What is needed: Go to the line containing "rewrite (proj2 (Z.eqb_neq" in the records below and print it and every following line exactly, on through the line containing "intros k a Hk", then stop.

··· Task input ···

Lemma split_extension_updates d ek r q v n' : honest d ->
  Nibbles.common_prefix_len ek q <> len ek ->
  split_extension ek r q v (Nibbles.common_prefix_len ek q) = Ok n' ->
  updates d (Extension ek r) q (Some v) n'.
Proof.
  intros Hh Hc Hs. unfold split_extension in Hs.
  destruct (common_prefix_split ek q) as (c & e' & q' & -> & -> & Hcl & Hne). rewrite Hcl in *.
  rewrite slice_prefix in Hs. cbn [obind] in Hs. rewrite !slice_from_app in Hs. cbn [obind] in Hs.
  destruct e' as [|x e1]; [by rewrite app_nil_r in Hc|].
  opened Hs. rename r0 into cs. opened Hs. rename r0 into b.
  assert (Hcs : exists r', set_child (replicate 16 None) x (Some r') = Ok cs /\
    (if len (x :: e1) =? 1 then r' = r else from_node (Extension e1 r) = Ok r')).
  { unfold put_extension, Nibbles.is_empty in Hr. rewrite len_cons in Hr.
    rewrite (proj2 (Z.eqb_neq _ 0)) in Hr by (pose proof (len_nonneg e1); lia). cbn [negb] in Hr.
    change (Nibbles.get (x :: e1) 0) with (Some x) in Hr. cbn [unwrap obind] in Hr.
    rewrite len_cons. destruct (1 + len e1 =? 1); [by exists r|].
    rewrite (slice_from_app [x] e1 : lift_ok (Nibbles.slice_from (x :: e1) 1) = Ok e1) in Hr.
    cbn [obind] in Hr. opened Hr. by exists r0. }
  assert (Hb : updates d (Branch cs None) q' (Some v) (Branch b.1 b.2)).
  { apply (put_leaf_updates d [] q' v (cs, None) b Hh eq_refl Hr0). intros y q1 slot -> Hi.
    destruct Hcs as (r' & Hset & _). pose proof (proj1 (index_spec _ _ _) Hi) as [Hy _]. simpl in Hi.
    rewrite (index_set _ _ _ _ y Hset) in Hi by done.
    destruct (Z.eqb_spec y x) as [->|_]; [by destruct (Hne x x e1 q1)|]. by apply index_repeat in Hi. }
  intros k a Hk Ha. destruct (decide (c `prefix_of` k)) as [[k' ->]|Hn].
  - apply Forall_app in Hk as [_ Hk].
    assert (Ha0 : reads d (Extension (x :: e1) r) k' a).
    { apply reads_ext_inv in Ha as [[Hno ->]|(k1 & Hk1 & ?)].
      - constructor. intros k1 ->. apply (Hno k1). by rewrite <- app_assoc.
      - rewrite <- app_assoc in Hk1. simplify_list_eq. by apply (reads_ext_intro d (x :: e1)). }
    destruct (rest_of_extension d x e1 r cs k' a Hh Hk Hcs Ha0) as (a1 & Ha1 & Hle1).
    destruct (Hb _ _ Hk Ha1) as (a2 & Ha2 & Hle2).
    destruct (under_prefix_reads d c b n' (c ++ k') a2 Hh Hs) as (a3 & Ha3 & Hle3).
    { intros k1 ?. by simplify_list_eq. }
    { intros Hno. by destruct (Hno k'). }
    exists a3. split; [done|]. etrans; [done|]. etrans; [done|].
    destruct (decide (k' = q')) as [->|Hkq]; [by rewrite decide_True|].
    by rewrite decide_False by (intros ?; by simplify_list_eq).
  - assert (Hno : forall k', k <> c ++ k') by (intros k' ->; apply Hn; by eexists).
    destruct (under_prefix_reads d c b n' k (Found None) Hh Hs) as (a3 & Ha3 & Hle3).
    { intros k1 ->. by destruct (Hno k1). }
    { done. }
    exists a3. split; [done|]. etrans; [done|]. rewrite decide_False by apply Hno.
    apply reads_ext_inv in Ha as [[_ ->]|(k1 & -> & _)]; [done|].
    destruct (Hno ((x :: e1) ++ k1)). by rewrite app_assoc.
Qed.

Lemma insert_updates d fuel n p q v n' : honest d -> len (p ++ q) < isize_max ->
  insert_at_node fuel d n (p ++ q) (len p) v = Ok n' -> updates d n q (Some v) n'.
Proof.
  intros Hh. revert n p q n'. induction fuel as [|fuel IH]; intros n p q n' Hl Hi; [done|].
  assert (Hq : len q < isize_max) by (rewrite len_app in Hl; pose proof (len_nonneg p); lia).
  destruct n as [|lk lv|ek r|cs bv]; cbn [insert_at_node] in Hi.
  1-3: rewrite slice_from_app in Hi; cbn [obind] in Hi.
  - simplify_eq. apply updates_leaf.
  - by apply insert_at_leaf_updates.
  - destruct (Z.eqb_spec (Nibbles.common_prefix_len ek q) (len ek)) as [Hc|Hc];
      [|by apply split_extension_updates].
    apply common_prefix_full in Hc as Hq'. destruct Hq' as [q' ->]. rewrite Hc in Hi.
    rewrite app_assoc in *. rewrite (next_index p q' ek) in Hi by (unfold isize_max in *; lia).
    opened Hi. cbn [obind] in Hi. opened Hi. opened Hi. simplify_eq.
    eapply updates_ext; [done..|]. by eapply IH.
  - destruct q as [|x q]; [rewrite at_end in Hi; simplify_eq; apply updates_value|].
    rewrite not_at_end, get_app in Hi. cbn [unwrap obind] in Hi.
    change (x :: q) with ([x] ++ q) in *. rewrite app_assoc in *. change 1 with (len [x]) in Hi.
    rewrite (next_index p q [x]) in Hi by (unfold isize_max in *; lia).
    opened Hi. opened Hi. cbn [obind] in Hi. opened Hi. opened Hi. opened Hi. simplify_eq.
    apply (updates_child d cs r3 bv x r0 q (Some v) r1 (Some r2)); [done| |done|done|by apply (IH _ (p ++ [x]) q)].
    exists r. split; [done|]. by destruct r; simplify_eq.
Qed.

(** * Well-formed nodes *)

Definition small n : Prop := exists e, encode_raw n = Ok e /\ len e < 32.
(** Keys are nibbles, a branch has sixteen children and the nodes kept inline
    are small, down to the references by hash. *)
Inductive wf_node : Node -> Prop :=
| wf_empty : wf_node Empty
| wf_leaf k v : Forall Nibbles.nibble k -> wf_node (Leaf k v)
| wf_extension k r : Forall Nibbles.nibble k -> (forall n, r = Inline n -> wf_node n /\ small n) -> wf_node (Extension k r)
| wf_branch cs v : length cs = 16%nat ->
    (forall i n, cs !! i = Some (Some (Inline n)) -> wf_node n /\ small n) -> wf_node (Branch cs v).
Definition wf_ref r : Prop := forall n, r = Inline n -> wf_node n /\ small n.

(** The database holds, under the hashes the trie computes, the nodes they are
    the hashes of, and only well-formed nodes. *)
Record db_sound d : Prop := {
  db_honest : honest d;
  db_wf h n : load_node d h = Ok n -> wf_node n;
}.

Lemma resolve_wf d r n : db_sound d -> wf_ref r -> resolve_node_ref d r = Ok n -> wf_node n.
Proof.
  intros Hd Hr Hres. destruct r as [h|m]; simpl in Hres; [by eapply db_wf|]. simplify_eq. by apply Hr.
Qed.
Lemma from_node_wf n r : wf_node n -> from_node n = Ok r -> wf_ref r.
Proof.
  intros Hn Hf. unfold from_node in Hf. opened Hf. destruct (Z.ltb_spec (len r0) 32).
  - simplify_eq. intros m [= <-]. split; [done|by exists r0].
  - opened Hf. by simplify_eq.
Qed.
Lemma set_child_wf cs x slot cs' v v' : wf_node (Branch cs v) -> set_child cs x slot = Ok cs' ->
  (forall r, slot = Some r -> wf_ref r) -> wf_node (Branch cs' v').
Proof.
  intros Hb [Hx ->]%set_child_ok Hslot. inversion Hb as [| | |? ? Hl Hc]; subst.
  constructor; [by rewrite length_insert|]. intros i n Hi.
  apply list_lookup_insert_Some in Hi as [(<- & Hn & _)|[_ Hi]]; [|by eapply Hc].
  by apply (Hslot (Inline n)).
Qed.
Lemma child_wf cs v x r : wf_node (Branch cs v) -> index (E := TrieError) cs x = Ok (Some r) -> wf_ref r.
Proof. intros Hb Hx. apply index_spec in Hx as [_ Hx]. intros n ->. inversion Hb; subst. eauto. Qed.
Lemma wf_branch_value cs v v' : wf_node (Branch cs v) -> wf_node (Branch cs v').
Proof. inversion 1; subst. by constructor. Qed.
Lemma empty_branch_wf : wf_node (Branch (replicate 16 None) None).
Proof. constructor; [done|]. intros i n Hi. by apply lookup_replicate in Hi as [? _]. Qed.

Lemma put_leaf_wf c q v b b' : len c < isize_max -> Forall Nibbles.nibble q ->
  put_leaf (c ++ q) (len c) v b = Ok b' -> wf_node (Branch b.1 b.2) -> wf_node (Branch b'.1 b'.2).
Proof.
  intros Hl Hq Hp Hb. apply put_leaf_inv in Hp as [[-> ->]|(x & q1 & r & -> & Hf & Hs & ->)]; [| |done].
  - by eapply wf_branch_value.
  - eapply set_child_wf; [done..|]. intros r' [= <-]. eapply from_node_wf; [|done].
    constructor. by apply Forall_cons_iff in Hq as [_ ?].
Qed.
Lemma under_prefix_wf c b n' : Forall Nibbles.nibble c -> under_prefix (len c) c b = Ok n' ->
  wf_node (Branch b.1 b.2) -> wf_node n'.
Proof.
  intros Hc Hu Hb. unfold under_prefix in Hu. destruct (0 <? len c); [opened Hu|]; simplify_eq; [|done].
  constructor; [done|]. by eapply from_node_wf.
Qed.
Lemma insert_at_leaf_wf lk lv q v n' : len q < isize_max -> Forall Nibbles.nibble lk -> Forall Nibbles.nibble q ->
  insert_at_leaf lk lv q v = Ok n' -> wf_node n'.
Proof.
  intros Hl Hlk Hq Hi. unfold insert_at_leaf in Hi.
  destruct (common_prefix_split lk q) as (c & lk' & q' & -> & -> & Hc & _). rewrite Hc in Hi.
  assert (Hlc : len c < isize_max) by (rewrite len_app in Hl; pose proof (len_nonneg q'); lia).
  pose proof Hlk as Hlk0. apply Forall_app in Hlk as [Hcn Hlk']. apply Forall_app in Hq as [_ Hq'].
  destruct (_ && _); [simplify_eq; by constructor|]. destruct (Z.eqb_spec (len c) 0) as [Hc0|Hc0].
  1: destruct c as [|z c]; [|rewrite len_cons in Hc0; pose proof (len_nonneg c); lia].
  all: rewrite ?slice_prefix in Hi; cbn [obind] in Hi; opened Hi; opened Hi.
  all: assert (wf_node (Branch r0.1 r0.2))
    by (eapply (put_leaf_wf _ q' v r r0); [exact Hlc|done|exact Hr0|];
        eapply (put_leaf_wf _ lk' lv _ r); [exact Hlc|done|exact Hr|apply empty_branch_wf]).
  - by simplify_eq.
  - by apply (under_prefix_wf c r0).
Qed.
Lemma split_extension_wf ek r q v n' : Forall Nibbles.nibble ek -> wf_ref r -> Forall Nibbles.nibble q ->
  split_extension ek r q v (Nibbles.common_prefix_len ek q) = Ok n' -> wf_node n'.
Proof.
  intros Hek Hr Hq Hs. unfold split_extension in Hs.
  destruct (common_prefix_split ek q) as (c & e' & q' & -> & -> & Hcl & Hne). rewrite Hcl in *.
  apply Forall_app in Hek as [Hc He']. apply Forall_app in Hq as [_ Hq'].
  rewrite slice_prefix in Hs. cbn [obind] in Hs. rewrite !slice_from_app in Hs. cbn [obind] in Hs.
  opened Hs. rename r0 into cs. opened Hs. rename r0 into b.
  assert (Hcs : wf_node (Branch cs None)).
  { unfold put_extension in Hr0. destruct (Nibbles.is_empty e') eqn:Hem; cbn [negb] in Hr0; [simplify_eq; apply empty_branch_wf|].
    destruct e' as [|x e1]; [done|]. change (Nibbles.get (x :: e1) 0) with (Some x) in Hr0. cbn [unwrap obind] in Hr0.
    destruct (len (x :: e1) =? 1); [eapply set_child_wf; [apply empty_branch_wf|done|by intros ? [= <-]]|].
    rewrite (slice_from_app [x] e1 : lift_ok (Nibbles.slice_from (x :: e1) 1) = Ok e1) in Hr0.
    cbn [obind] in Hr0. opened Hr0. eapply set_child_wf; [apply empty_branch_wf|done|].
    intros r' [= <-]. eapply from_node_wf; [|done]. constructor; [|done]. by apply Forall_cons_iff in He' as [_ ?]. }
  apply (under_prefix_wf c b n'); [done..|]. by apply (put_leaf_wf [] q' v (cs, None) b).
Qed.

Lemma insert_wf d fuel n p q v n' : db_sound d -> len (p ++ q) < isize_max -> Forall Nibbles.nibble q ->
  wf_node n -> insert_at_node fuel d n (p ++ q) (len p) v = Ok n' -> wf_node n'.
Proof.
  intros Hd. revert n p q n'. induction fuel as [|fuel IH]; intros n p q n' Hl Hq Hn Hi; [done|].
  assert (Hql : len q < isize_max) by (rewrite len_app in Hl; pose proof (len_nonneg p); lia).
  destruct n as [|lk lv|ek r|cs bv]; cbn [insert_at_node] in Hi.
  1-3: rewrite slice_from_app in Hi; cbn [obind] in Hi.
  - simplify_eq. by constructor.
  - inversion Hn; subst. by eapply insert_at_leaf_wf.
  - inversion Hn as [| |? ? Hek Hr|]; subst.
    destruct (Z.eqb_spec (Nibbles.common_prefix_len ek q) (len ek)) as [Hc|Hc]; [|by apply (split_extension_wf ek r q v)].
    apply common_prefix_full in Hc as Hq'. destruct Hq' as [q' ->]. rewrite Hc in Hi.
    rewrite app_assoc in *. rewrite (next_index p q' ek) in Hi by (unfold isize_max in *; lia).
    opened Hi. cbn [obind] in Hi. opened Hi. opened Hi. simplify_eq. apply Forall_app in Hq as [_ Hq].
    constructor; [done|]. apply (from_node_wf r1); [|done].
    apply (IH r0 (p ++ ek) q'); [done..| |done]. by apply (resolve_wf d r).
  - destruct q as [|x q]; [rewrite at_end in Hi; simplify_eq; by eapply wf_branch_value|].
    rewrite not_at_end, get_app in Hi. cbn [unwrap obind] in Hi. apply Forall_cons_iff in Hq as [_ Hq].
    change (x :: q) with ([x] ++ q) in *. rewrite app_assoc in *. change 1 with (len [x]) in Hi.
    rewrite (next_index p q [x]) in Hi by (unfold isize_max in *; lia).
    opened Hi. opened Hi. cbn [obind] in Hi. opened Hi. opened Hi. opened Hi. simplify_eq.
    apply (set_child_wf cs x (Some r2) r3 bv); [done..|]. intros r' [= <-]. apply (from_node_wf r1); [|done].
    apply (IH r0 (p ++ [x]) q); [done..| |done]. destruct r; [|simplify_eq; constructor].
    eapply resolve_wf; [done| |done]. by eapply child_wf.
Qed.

···

Result of this task:
    rewrite (proj2 (Z.eqb_neq _ 0)) in Hr by (pose proof (len_nonneg e1); lia). cbn [negb] in Hr.
    change (Nibbles.get (x :: e1) 0) with (Some x) in Hr. cbn [unwrap obind] in Hr.
    rewrite len_cons. destruct (1 + len e1 =? 1); [by exists r|].
    rewrite (slice_from_app [x] e1 : lift_ok (Nibbles.slice_from (x :: e1) 1) = Ok e1) in Hr.
    cbn [obind] in Hr. opened Hr. by exists r0. }
  assert (Hb : updates d (Branch cs None) q' (Some v) (Branch b.1 b.2)).
  { apply (put_leaf_updates d [] q' v (cs, None) b Hh eq_refl Hr0). intros y q1 slot -> Hi.
    destruct Hcs as (r' & Hset & _). pose proof (proj1 (index_spec _ _ _) Hi) as [Hy _]. simpl in Hi.
    rewrite (index_set _ _ _ _ y Hset) in Hi by done.
    destruct (Z.eqb_spec y x) as [->|_]; [by destruct (Hne x x e1 q1)|]. by apply index_repeat in Hi. }
  intros k a Hk Ha. destruct (decide (c `prefix_of` k)) as [[k' ->]|Hn].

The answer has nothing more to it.